→ EXERCISE DATA:
#####

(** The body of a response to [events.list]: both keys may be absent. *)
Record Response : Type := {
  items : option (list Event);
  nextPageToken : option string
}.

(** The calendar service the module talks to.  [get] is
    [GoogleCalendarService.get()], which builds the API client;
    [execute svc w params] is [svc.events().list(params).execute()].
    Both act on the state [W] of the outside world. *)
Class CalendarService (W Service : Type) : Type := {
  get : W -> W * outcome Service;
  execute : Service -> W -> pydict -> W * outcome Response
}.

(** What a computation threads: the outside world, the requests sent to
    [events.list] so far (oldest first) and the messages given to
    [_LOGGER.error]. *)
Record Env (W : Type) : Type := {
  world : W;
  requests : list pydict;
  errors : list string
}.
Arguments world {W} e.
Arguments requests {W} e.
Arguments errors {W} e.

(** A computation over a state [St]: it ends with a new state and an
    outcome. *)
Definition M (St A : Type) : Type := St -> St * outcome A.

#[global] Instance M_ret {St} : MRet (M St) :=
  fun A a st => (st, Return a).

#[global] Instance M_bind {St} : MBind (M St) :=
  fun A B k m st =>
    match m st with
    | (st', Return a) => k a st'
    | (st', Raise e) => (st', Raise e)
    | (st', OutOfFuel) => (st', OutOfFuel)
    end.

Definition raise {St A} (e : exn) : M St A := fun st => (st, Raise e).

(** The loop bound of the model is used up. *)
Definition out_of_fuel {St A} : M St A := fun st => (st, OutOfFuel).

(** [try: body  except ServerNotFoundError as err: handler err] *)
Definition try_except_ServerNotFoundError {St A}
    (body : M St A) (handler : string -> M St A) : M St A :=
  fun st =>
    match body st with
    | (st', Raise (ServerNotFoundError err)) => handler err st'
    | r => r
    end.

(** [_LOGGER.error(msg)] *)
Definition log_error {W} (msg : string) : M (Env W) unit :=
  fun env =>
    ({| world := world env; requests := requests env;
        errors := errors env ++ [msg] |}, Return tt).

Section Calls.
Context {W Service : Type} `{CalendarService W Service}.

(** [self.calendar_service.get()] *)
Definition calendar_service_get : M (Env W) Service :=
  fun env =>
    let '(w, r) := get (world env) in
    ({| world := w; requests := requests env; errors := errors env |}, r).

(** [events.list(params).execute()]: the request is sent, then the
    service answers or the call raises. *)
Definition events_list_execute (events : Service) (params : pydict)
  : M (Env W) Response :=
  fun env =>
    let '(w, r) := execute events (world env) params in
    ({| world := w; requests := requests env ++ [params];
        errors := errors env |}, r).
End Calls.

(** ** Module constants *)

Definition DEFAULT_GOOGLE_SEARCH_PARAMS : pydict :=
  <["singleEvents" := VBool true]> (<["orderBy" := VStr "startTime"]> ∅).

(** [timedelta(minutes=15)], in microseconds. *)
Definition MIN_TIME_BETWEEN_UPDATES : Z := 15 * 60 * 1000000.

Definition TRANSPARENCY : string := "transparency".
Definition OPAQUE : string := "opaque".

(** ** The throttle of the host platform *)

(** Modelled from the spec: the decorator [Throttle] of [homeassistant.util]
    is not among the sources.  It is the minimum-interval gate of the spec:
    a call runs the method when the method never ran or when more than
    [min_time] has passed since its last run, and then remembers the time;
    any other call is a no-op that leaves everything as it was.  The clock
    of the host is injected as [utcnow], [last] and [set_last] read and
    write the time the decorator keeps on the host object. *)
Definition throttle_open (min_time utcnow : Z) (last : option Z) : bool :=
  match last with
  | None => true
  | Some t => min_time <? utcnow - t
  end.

#####

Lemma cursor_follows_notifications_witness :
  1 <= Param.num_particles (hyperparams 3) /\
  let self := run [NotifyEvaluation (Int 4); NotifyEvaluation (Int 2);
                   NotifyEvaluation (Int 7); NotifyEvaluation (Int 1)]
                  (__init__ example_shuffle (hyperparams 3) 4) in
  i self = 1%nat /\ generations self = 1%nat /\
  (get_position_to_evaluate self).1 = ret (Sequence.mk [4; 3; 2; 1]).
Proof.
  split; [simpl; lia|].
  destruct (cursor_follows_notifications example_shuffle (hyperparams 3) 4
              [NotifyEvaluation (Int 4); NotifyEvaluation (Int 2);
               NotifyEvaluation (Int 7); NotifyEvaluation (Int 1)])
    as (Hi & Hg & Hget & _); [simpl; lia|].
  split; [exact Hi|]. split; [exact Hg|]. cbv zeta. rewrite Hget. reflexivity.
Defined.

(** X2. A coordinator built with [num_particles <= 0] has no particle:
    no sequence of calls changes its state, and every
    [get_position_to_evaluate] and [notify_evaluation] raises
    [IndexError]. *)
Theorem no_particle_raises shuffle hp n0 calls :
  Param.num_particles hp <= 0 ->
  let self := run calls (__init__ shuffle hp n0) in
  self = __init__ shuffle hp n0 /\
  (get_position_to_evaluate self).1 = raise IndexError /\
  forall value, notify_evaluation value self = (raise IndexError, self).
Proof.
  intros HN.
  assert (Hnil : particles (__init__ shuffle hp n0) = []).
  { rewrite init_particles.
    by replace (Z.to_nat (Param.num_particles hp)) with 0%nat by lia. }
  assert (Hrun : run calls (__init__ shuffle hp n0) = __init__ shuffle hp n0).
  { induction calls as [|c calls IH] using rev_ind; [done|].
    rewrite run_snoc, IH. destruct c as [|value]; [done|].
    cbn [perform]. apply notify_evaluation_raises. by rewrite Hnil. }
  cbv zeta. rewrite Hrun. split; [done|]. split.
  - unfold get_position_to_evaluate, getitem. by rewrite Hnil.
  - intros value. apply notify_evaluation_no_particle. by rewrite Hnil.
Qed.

#####

→ PROBLEM REQUIREMENTS:
Please return the lines above that run from the line containing "(** The body" to the line containing "Class CalendarService (W", inclusive, exactly and with no other lines.

→ ANSWER:
(** The body of a response to [events.list]: both keys may be absent. *)
Record Response : Type := {
  items : option (list Event);
  nextPageToken : option string
}.

(** The calendar service the module talks to.  [get] is
    [GoogleCalendarService.get()], which builds the API client;
    [execute svc w params] is [svc.events().list(params).execute()].
    Both act on the state [W] of the outside world. *)
Class CalendarService (W Service : Type) : Type := {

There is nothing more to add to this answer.